Twists can also feel really nice to stretch out and flush this area, and movement that focuses on this area of the back can be really helpful. Cat/cow is one of my classics because it is so good for so many things in the body, including supporting the adrenal glands. 

I also love the very simple gesture of placing the palms on the adrenal glands on the back. It’s a bit of an awkward move, but I can always feel how my body loves being touched there, how it feels really warm and gentle and supportive. You can enhance this practice by closing your eyes and taking five deep breaths into your hands while holding them on your back. 

This is a version of the Massage Table pose (AKA Restorative Frog)

This is a version of the Massage Table pose (AKA Restorative Frog)

Movement for the Adrenal Glands 

Our adrenal glands benefit from restorative practices, which of course includes good night sleep and naps, of course, but Restorative yoga can also be incredibly helpful (try one of my Restorative classes here: ). The adrenals also benefit from being warm, and one of my absolute favourite ways to support the adrenals is to lie on the belly (or in the Massage Table pose) and place a hot water bottle over the kidneys in that mid/upper back region. 

Twists can also feel really nice to stretch out and flush this area, and movement that focuses on this area of the back can be really helpful. Cat/cow is one of my classics because it is so good for so many things in the body, including supporting the adrenal glands. 

I also love the very simple gesture of placing the palms on the adrenal glands on the back. It’s a bit of an awkward move, but I can always feel how my body loves being touched there, how it feels really warm and gentle and supportive. You can enhance this practice by closing your eyes and taking five deep breaths into your hands while holding them on your back. 

Adrenals and the Psoas 

The psoas muscle (well, actually, there are two) originates at the low back ribs, nestled right up next to the kidneys and adrenals. It runs down through the front, snuggling up to the intestines and ovaries (if you have ovaries) before connecting to the femur bones in the upper inner thigh/groin region. These are huge, complex muscles, and the only ones that connect the spine to the legs. 

The psoas can get tight for a lot of reasons, including sitting too much, too much cycling or running, or stress. Releasing the psoas can come with a lot of emotional release as well. 
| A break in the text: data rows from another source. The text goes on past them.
Definition set_playbackState (v : PlaybackState) (w : World) : World :=
  mkWorld v (playbackPositions w) (player w) (commands w) (seekTimeout w)
    (wasPlayingBeforeSeek w) (loadingTimeout w) (showControls w)
    (focusedControl w) (hideControlsTimeout w) (closeRequests w) (now w)
    (pending w) (nextTimerId w).
Definition set_playbackPositions (v : gmap string PlaybackPosition) (w : World) : World :=
  mkWorld (playbackState w) v (player w) (commands w) (seekTimeout w)
    (wasPlayingBeforeSeek w) (loadingTimeout w) (showControls w)
    (focusedControl w) (hideControlsTimeout w) (closeRequests w) (now w)
    (pending w) (nextTimerId w).
Definition set_player (v : P) (w : World) : World :=
  mkWorld (playbackState w) (playbackPositions w) v (commands w)
    (seekTimeout w) (wasPlayingBeforeSeek w) (loadingTimeout w)
    (showControls w) (focusedControl w) (hideControlsTimeout w)
    (closeRequests w) (now w) (pending w) (nextTimerId w).
Definition set_commands (v : list Command) (w : World) : World :=
  mkWorld (playbackState w) (playbackPositions w) (player w) v
    (seekTimeout w) (wasPlayingBeforeSeek w) (loadingTimeout w)
    (showControls w) (focusedControl w) (hideControlsTimeout w)
    (closeRequests w) (now w) (pending w) (nextTimerId w).
Definition set_seekTimeout (v : option positive) (w : World) : World :=
  mkWorld (playbackState w) (playbackPositions w) (player w) (commands w) v
    (wasPlayingBeforeSeek w) (loadingTimeout w) (showControls w)
    (focusedControl w) (hideControlsTimeout w) (closeRequests w) (now w)
    (pending w) (nextTimerId w).
Definition set_wasPlayingBeforeSeek (v : bool) (w : World) : World :=
  mkWorld (playbackState w) (playbackPositions w) (player w) (commands w)
    (seekTimeout w) v (loadingTimeout w) (showControls w)
    (focusedControl w) (hideControlsTimeout w) (closeRequests w) (now w)
    (pending w) (nextTimerId w).
Definition set_loadingTimeout (v : option positive) (w : World) : World :=
  mkWorld (playbackState w) (playbackPositions w) (player w) (commands w)
    (seekTimeout w) (wasPlayingBeforeSeek w) v (showControls w)
    (focusedControl w) (hideControlsTimeout w) (closeRequests w) (now w)
    (pending w) (nextTimerId w).
Definition set_showControls (v : bool) (w : World) : World :=
  mkWorld (playbackState w) (playbackPositions w) (player w) (commands w)
    (seekTimeout w) (wasPlayingBeforeSeek w) (loadingTimeout w) v
    (focusedControl w) (hideControlsTimeout w) (closeRequests w) (now w)
    (pending w) (nextTimerId w).
Definition set_focusedControl (v : option Control) (w : World) : World :=
  mkWorld (playbackState w) (playbackPositions w) (player w) (commands w)
    (seekTimeout w) (wasPlayingBeforeSeek w) (loadingTimeout w)
    (showControls w) v (hideControlsTimeout w) (closeRequests w) (now w)
    (pending w) (nextTimerId w).
Definition set_hideControlsTimeout (v : option positive) (w : World) : World :=
  mkWorld (playbackState w) (playbackPositions w) (player w) (commands w)
    (seekTimeout w) (wasPlayingBeforeSeek w) (loadingTimeout w)
    (showControls w) (focusedControl w) v (closeRequests w) (now w)
    (pending w) (nextTimerId w).
Definition set_closeRequests (v : nat) (w : World) : World :=
  mkWorld (playbackState w) (playbackPositions w) (player w) (commands w)
    (seekTimeout w) (wasPlayingBeforeSeek w) (loadingTimeout w)
    (showControls w) (focusedControl w) (hideControlsTimeout w) v (now w)
    (pending w) (nextTimerId w).
Definition set_now (v : Z) (w : World) : World :=
  mkWorld (playbackState w) (playbackPositions w) (player w) (commands w)
    (seekTimeout w) (wasPlayingBeforeSeek w) (loadingTimeout w)
    (showControls w) (focusedControl w) (hideControlsTimeout w)
    (closeRequests w) v (pending w) (nextTimerId w).
Definition set_pending (v : list Timer) (w : World) : World :=
  mkWorld (playbackState w) (playbackPositions w) (player w) (commands w)
    (seekTimeout w) (wasPlayingBeforeSeek w) (loadingTimeout w)
    (showControls w) (focusedControl w) (hideControlsTimeout w)
    (closeRequests w) (now w) v (nextTimerId w).
Definition set_nextTimerId (v : positive) (w : World) : World :=
  mkWorld (playbackState w) (playbackPositions w) (player w) (commands w)
    (seekTimeout w) (wasPlayingBeforeSeek w) (loadingTimeout w)
    (showControls w) (focusedControl w) (hideControlsTimeout w)
    (closeRequests w) (now w) (pending w) v.

Abbreviation Handler := (Action World).

(** A call of a player method or an assignment to a player property. *)
Definition call (c : Command) : Handler unit :=
  fun w =>
    let w' := set_commands (commands w ++ [c]) w in
    match perform c (player w) with
    | Returned p' => Ok tt (set_player p' w')
    | Thrown p' => Uncaught (set_player p' w')
    end.

(** [setTimeout(cb, delay)] *)
Definition setTimeout (cb : Callback) (delay : Z) : Handler positive :=
  fun w =>
    let id := nextTimerId w in
    Ok id (set_nextTimerId (Pos.succ id)
            (set_pending (pending w ++ [mkTimer id (now w + delay) None cb]) w)).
One of my favorite ways to release the psoas is Supported Bridge. In this one, you lie on your back with your knees bent, and then slide a prop (like a yoga brick, bolster, or pillow) under the back of the hips and then breathe into the belly and try to relax as much as you can. Breathing deeply into the belly kind of plumps up a psoas that has been chronically squeezed, getting tight and further irritating the adrenal glands. Full, deep breaths can help to release this area. 

Supported Bridge pose

Supported Bridge pose

When working on supportive practices for the adrenals, we are also working on supportive practices for the nervous system and emotional balance. Chronic stress isn’t just about, for example, trying to get to work on time. It’s about consistently feeling unsafe and never having a chance to come down to a place where you feel totally relaxed and able to be yourself. There are so many reasons that stress can get stuck in the body, but working on loving those adrenal glands might be a really helpful place to start.